Is there going to be a White House Channel? Will I be able to opt out?
And some of the other nominees? Out of respect for libel laws, you can look them up yourself.
So how are we, the sudden, surprised minority, going to manage?
I have temporarily gone on the Coping Diet: liberal portions of comfort food like Ben & Jerry’s new flavors. Consider the Bernie Was Right vanilla. It’s got a pink tinge from pepper flakes picked by empowered migrant workers. Autocrat Crunch is also pretty good, though it’s tough on your teeth and for certain people, difficult to swallow.
So Long Obamacare is a personal favorite, but I’m not sure sugar and fat are advised if preexisting conditions are booted from health insurance. Lucky me — I’m on Medicare. That’s still going to be OK. Right?
And like all good Democrats, I’m trying to find someone to blame. I’m somewhat taken with columnist David Brooks’ cover story in The Atlantic: How the Ivy League Broke America. Here’s looking at you, Big Green.
Another option: Various news outlets report that a cruise line is offering Trump dodgers a four-year get-away-from-it-all trip. I normally wouldn’t recommend the all-inclusive drink package, but liberals might want to consider it at this time.
Google says “move to Canada” searches soared by over 1,000% in 24 hours after the election. Doesn’t work for me; I need to live where I can get the Valley News delivered to my door, or driveway.
I am counting on bearable future prospects in New Hampshire, Vermont and especially the Upper Valley.
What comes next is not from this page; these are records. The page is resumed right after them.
Definition Float64s : built floatGen :=
  Float64sRange (fneg MaxFloat64) MaxFloat64.
Definition Float64sMin (min : float64) : built floatGen :=
  Float64sRange min MaxFloat64.
Definition Float64sMax (max : float64) : built floatGen :=
  Float64sRange (fneg MaxFloat64) max.

Inductive Value : Type :=
| VFloat32 (f : float32)
| VFloat64 (f : float64).

Definition value {D : Decoders} {FM : FloatMath} (g : floatGen) : Draw Value :=
  f <- genFloatRange (gmin g) (gmax g) (expBits g) (signifBits g) ;;
  match typ g with
  | float32Type => ret (VFloat32 (f64to32 f))
  | float64Type => ret (VFloat64 f)
  end.

(** ** Filter *)

(** Modelled from the spec: [Filter] is declared outside the files at hand
    (only its test is present).  "[Filter(g, pred)]: draws from [g]
    repeatedly (bounded retries, e.g. on the order of 100) until [pred]
    holds; exhausting retries marks the draw invalid, aborting the current
    property execution without counting as a failure."  The retry budget is
    the parameter [tries]. *)
Fixpoint satisfy {A : Type} (tries : nat) (pred : A -> bool) (g : Draw A)
  : Draw A :=
  match tries with
  | O => fun _ => Fail (InvalidData "failed to satisfy filter")
  | S tries' =>
      v <- g ;;
      if pred v then ret v else satisfy tries' pred g
  end.

Definition Filter {A : Type} (tries : nat) (g : Draw A) (pred : A -> bool)
  : Draw A :=
  satisfy tries pred g.

(** The first [k] draws from [g] all return values that [pred] rejects;
    the stream they leave behind. *)
Fixpoint rejected {A : Type} (k : nat) (pred : A -> bool) (g : Draw A)
                  (s : bitStream) : option bitStream :=
  match k with
  | O => Some s
  | S k' =>
      match g s with
      | Ok v s' => if pred v then None else rejected k' pred g s'
      | Fail _ => None
      end
  end.

(** Modelled from the spec: the property runner is outside the files at
    hand.  "State machine per execution: Running -> {Passed, Invalid,
    Failed}"; an exhausted retry budget is [Invalid], an assertion failure
    or a runtime fault is [Failed]. *)
Inductive status : Type := Passed | Invalid | Failed.

Definition runProperty {A : Type} (g : Draw A) (property : A -> bool)
                       (s : bitStream) : status :=
  match g s with
  | Ok v _ => if property v then Passed else Failed
  | Fail (InvalidData _) => Invalid
  | Fail _ => Failed
  end.
(** C5, amended. For every sequence of evaluations whose Bloom labels name
    no member of [Object.prototype]: an evaluation without label or with
    an empty one is not counted; when no label is counted the level
    reported is N/A; otherwise the level reported is a label with the
    highest count, and among the labels with that count it is the first in
    the order in which the counts are listed: the labels that are array
    indices by increasing value, then the other labels as first met. *)
Theorem mostCommonBloom_spec :
  forall evs : list QuestionEvaluation,
  (forall l, In l (labels evs) -> inherited l = false) ->
  (labels evs = [] -> mostCommonBloom evs = str "N/A") /\
  (labels evs <> [] ->
   In (mostCommonBloom evs) (labels evs) /\
   (forall l, (occurrences l (labels evs)
               <= occurrences (mostCommonBloom evs) (labels evs))%Z) /\
   (forall l, In l (labels evs) -> l <> mostCommonBloom evs ->
              occurrences l (labels evs)
              = occurrences (mostCommonBloom evs) (labels evs) ->
              listed_before (labels evs) (mostCommonBloom evs) l)).
Proof.
  intros evs Hinh. unfold mostCommonBloom. rewrite (bloomCounts_tallies _ Hinh).
  split.
  - intros ->. reflexivity.
  - intros Hne. set (ls := labels evs) in *.
    destruct (tallies_tallied ls) as [ND KE CT OR].
    set (o := tallies ls) in *.
    assert (Hval : forall e, In e (Object_entries o) ->
                   In (fst e) ls /\ snd e = Count (occurrences (fst e) ls)).
    { intros [k v] He. apply (proj1 (Object_entries_in _ _)) in He. cbn [fst snd].
      assert (In k ls) as Hk.
      { apply KE. apply (in_map fst) in He. exact He. }
      split; [exact Hk|].
      pose proof (get_own_entry _ _ _ ND He) as G. rewrite (CT _ Hk) in G.
      congruence. }
    assert (Hent : forall l, In l ls -> In (l, Count (occurrences l ls)) (Object_entries o)).
    { intros l Hl. apply Object_entries_in. apply entry_get_own. now apply CT. }
    destruct (@sort_first_max (Object_entries o))
      as (e & rest & pre & post & Es & El & Hpre & Hpost).
    { rewrite Forall_forall. intros e He. destruct (Hval e He) as [_ Hv].
      eexists. exact Hv. }
    { destruct ls as [|l ls']; [congruence|].
      intros E. specialize (Hent l (or_introl eq_refl)). rewrite E in Hent.
      destruct Hent. }
    rewrite Es. destruct e as [m v].
    assert (In (m, v) (Object_entries o)) as Hm.
    { rewrite El. apply in_or_app. right. now left. }
    destruct (Hval _ Hm) as [Hml Hv]. cbn [fst snd] in Hml, Hv. subst v.
    assert (m <> []) as Hmne by (apply (labels_nonempty evs); exact Hml).
    replace (match m with [] => str "N/A" | _ :: _ => m end) with m
      by (destruct m; congruence).
    assert (Hcount : forall l, In l ls ->
              count_of (l, Count (occurrences l ls)) = occurrences l ls)
      by reflexivity.
    split; [exact Hml|]. split.
    + intros l. destruct (mem_dec l ls) as [Hl|Hl].
      * specialize (Hent l Hl). rewrite El in Hent.
        apply in_app_or in Hent. destruct Hent as [H|[H|H]].
        -- specialize (Hpre _ H). unfold count_of in Hpre. cbn [snd] in Hpre. lia.
        -- injection H as -> _. lia.
        -- specialize (Hpost _ H). unfold count_of in Hpost. cbn [snd] in Hpost. lia.
      * rewrite (occurrences_not_in _ _ Hl). apply occurrences_nonneg.
    + intros l Hl Hlm Hocc.
      pose proof (Hent l Hl) as H. rewrite El in H.
      apply in_app_or in H. destruct H as [H|[H|H]].
      * specialize (Hpre _ H). unfold count_of in Hpre. cbn [snd] in Hpre. lia.
      * injection H as H _. congruence.
      * pose proof (@precedes_split _ (m, Count (occurrences m ls)) _ pre _ H) as P.
        rewrite <- El in P. apply Object_entries_order in P. cbn [fst] in P.
        unfold listed_before.
        destruct (array_index m) as [i|] eqn:Ei;
          destruct (array_index l) as [j|] eqn:Ej; auto.
        destruct (N.eq_dec i j) as [->|Hij]; [|lia].
        exfalso. apply Hlm. symmetry. eapply array_index_inj; eauto.
Qed.
(** The store-level evaluation computes the function [transform] of the
    three arrays it reads, and only adds objects to the store. *)
Lemma eval_transform_spec (h : gmap nat object) (r l s : nat)
    (raw loc scale : tensor R) :
  h !! r = Some (RealArray raw) ->
  h !! l = Some (RealArray loc) ->
  h !! s = Some (RealArray scale) ->
  match transform raw loc scale with
  | Ok eff => exists out h',
      eval_transform h r l s = Ok (out, h') /\
      h' !! out = Some (RealArray eff) /\ h !! out = None /\ h ⊆ h'
  | Raise e => eval_transform h r l s = Raise e
  end.
Proof.
  intros Hr Hl Hs. unfold transform, eval_transform, tmul, tadd.
  pose proof (eval_binop_spec Rmult h r s raw scale Hr Hs) as Hmul.
  destruct (broadcast2 Rmult raw scale) as [p|e]; cbn;
    [|by rewrite Hmul].
  destruct Hmul as (lp & -> & Hlp). cbn.
  pose proof (eval_binop_spec Rplus (<[lp := RealArray p]> h) lp l p loc
                (lookup_insert_eq _ _ _)
                (lookup_insert_fresh _ _ _ _ _ Hlp Hl)) as Hadd.
  destruct (broadcast2 Rplus p loc) as [eff|e]; [|done].
  destruct Hadd as (out & -> & Hout).
  exists out, (<[out := RealArray eff]> (<[lp := RealArray p]> h)).
  split; [done|]. split; [by rewrite lookup_insert_eq|].
  assert (h ⊆ <[lp := RealArray p]> h) as Hsub by (by apply insert_subseteq).
  split.
  - eapply lookup_weaken_None; [exact Hout|done].
  - etrans; [exact Hsub|]. by apply insert_subseteq.
Qed.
I have taken to listening to VPR Classical in my venerable 2007 Honda Fit, though Mozart would weep at the infidelity of its speakers. Public television offers British comedies and murder mysteries that are a great distraction. Half the population of the United Kingdom is either committing murders or solving them.
Maybe I should take another crack at reading Middlemarch, or switch my New Yorker subscription for Cat Fancy. I could certainly improve my yodeling. There’s lots more to discover in the dark corners of the Middle Ages, or anything to do with the Balkans.
But in all seriousness, there are political and cultural lessons to be learned, insights to be gleaned. The Democrats won the college towns but not the Heartland. I am going to humbly mull how we got here and what “here” is, exactly.
Finally, if Elon and the boys dream up a Truth and Accountability in Media Commission, I want this on the record:
Just kidding, fellow patriots! Everything’s looking great!